- _EXERCISE_
Write out the records below once more, exactly and completely.

Collected data
++++++++
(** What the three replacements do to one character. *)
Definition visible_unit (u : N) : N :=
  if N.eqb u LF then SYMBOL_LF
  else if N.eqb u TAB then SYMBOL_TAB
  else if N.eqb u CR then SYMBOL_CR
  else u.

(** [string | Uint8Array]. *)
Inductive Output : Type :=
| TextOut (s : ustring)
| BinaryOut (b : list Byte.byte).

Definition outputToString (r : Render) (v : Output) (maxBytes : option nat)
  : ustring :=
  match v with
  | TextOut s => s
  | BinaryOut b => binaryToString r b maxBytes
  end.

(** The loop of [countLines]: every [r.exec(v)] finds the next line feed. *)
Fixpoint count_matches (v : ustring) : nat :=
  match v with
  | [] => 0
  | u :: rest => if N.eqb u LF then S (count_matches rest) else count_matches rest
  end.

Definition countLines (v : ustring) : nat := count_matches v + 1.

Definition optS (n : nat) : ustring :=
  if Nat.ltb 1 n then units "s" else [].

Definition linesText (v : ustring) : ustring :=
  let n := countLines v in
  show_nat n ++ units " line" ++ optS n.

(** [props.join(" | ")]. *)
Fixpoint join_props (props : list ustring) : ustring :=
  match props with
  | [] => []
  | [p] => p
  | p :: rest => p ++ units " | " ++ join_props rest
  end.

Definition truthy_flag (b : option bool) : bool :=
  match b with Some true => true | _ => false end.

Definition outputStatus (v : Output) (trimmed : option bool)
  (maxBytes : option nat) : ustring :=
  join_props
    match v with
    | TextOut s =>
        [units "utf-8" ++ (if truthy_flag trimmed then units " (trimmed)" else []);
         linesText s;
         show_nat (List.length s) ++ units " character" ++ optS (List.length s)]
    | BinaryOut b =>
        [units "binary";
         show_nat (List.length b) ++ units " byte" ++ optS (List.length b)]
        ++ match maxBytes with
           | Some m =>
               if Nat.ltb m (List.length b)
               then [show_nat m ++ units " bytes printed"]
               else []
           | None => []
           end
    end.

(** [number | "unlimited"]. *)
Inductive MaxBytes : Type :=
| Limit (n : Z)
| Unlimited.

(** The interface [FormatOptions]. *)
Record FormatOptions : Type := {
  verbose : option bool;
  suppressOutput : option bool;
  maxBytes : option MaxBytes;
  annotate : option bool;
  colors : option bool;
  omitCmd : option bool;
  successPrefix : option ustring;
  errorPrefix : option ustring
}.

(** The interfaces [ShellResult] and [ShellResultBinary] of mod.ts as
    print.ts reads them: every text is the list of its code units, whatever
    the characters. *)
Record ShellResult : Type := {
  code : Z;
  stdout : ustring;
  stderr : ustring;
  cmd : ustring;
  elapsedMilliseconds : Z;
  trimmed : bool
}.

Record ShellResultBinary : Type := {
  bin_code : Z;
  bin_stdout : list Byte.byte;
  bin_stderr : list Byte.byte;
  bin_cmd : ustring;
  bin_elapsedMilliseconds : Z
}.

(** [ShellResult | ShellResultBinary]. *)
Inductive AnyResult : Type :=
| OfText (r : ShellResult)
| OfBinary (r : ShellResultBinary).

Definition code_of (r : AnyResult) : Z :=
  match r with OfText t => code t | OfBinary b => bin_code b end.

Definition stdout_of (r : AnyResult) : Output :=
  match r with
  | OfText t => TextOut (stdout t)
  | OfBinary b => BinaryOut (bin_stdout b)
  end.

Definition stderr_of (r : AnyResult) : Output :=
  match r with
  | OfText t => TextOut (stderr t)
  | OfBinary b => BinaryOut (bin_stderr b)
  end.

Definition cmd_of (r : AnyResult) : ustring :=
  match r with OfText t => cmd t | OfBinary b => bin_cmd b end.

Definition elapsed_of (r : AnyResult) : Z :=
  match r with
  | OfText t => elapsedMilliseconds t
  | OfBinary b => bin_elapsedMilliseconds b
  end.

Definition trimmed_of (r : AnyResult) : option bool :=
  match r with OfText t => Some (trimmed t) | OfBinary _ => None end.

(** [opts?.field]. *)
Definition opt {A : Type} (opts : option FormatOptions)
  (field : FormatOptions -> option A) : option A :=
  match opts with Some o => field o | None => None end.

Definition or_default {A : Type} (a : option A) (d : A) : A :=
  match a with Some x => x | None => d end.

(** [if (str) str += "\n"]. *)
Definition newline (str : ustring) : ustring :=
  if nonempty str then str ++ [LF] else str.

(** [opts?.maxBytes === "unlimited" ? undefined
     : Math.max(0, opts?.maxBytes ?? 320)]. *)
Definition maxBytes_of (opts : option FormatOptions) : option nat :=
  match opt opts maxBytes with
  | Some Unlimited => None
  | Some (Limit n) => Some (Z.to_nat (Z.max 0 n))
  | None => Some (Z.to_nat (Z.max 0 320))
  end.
++++++++
- _THE ANSWER_
(** What the three replacements do to one character. *)
Definition visible_unit (u : N) : N :=
  if N.eqb u LF then SYMBOL_LF
  else if N.eqb u TAB then SYMBOL_TAB
  else if N.eqb u CR then SYMBOL_CR
  else u.

(** [string | Uint8Array]. *)
Inductive Output : Type :=
| TextOut (s : ustring)
| BinaryOut (b : list Byte.byte).

Definition outputToString (r : Render) (v : Output) (maxBytes : option nat)
  : ustring :=
  match v with
  | TextOut s => s
  | BinaryOut b => binaryToString r b maxBytes
  end.

(** The loop of [countLines]: every [r.exec(v)] finds the next line feed. *)
Fixpoint count_matches (v : ustring) : nat :=
  match v with
  | [] => 0
  | u :: rest => if N.eqb u LF then S (count_matches rest) else count_matches rest
  end.

Definition countLines (v : ustring) : nat := count_matches v + 1.

Definition optS (n : nat) : ustring :=
  if Nat.ltb 1 n then units "s" else [].

Definition linesText (v : ustring) : ustring :=
  let n := countLines v in
  show_nat n ++ units " line" ++ optS n.

(** [props.join(" | ")]. *)
Fixpoint join_props (props : list ustring) : ustring :=
  match props with
  | [] => []
  | [p] => p
  | p :: rest => p ++ units " | " ++ join_props rest
  end.

Definition truthy_flag (b : option bool) : bool :=
  match b with Some true => true | _ => false end.

Definition outputStatus (v : Output) (trimmed : option bool)
  (maxBytes : option nat) : ustring :=
  join_props
    match v with
    | TextOut s =>
        [units "utf-8" ++ (if truthy_flag trimmed then units " (trimmed)" else []);
         linesText s;
         show_nat (List.length s) ++ units " character" ++ optS (List.length s)]
    | BinaryOut b =>
        [units "binary";
         show_nat (List.length b) ++ units " byte" ++ optS (List.length b)]
        ++ match maxBytes with
           | Some m =>
               if Nat.ltb m (List.length b)
               then [show_nat m ++ units " bytes printed"]
               else []
           | None => []
           end
    end.

(** [number | "unlimited"]. *)
Inductive MaxBytes : Type :=
| Limit (n : Z)
| Unlimited.

(** The interface [FormatOptions]. *)
Record FormatOptions : Type := {
  verbose : option bool;
  suppressOutput : option bool;
  maxBytes : option MaxBytes;
  annotate : option bool;
  colors : option bool;
  omitCmd : option bool;
  successPrefix : option ustring;
  errorPrefix : option ustring
}.

(** The interfaces [ShellResult] and [ShellResultBinary] of mod.ts as
    print.ts reads them: every text is the list of its code units, whatever
    the characters. *)
Record ShellResult : Type := {
  code : Z;
  stdout : ustring;
  stderr : ustring;
  cmd : ustring;
  elapsedMilliseconds : Z;
  trimmed : bool
}.

Record ShellResultBinary : Type := {
  bin_code : Z;
  bin_stdout : list Byte.byte;
  bin_stderr : list Byte.byte;
  bin_cmd : ustring;
  bin_elapsedMilliseconds : Z
}.

(** [ShellResult | ShellResultBinary]. *)
Inductive AnyResult : Type :=
| OfText (r : ShellResult)
| OfBinary (r : ShellResultBinary).

Definition code_of (r : AnyResult) : Z :=
  match r with OfText t => code t | OfBinary b => bin_code b end.

Definition stdout_of (r : AnyResult) : Output :=
  match r with
  | OfText t => TextOut (stdout t)
  | OfBinary b => BinaryOut (bin_stdout b)
  end.

Definition stderr_of (r : AnyResult) : Output :=
  match r with
  | OfText t => TextOut (stderr t)
  | OfBinary b => BinaryOut (bin_stderr b)
  end.

Definition cmd_of (r : AnyResult) : ustring :=
  match r with OfText t => cmd t | OfBinary b => bin_cmd b end.

Definition elapsed_of (r : AnyResult) : Z :=
  match r with
  | OfText t => elapsedMilliseconds t
  | OfBinary b => bin_elapsedMilliseconds b
  end.

Definition trimmed_of (r : AnyResult) : option bool :=
  match r with OfText t => Some (trimmed t) | OfBinary _ => None end.

(** [opts?.field]. *)
Definition opt {A : Type} (opts : option FormatOptions)
  (field : FormatOptions -> option A) : option A :=
  match opts with Some o => field o | None => None end.

Definition or_default {A : Type} (a : option A) (d : A) : A :=
  match a with Some x => x | None => d end.

(** [if (str) str += "\n"]. *)
Definition newline (str : ustring) : ustring :=
  if nonempty str then str ++ [LF] else str.

(** [opts?.maxBytes === "unlimited" ? undefined
     : Math.max(0, opts?.maxBytes ?? 320)]. *)
Definition maxBytes_of (opts : option FormatOptions) : option nat :=
  match opt opts maxBytes with
  | Some Unlimited => None
  | Some (Limit n) => Some (Z.to_nat (Z.max 0 n))
  | None => Some (Z.to_nat (Z.max 0 320))
  end.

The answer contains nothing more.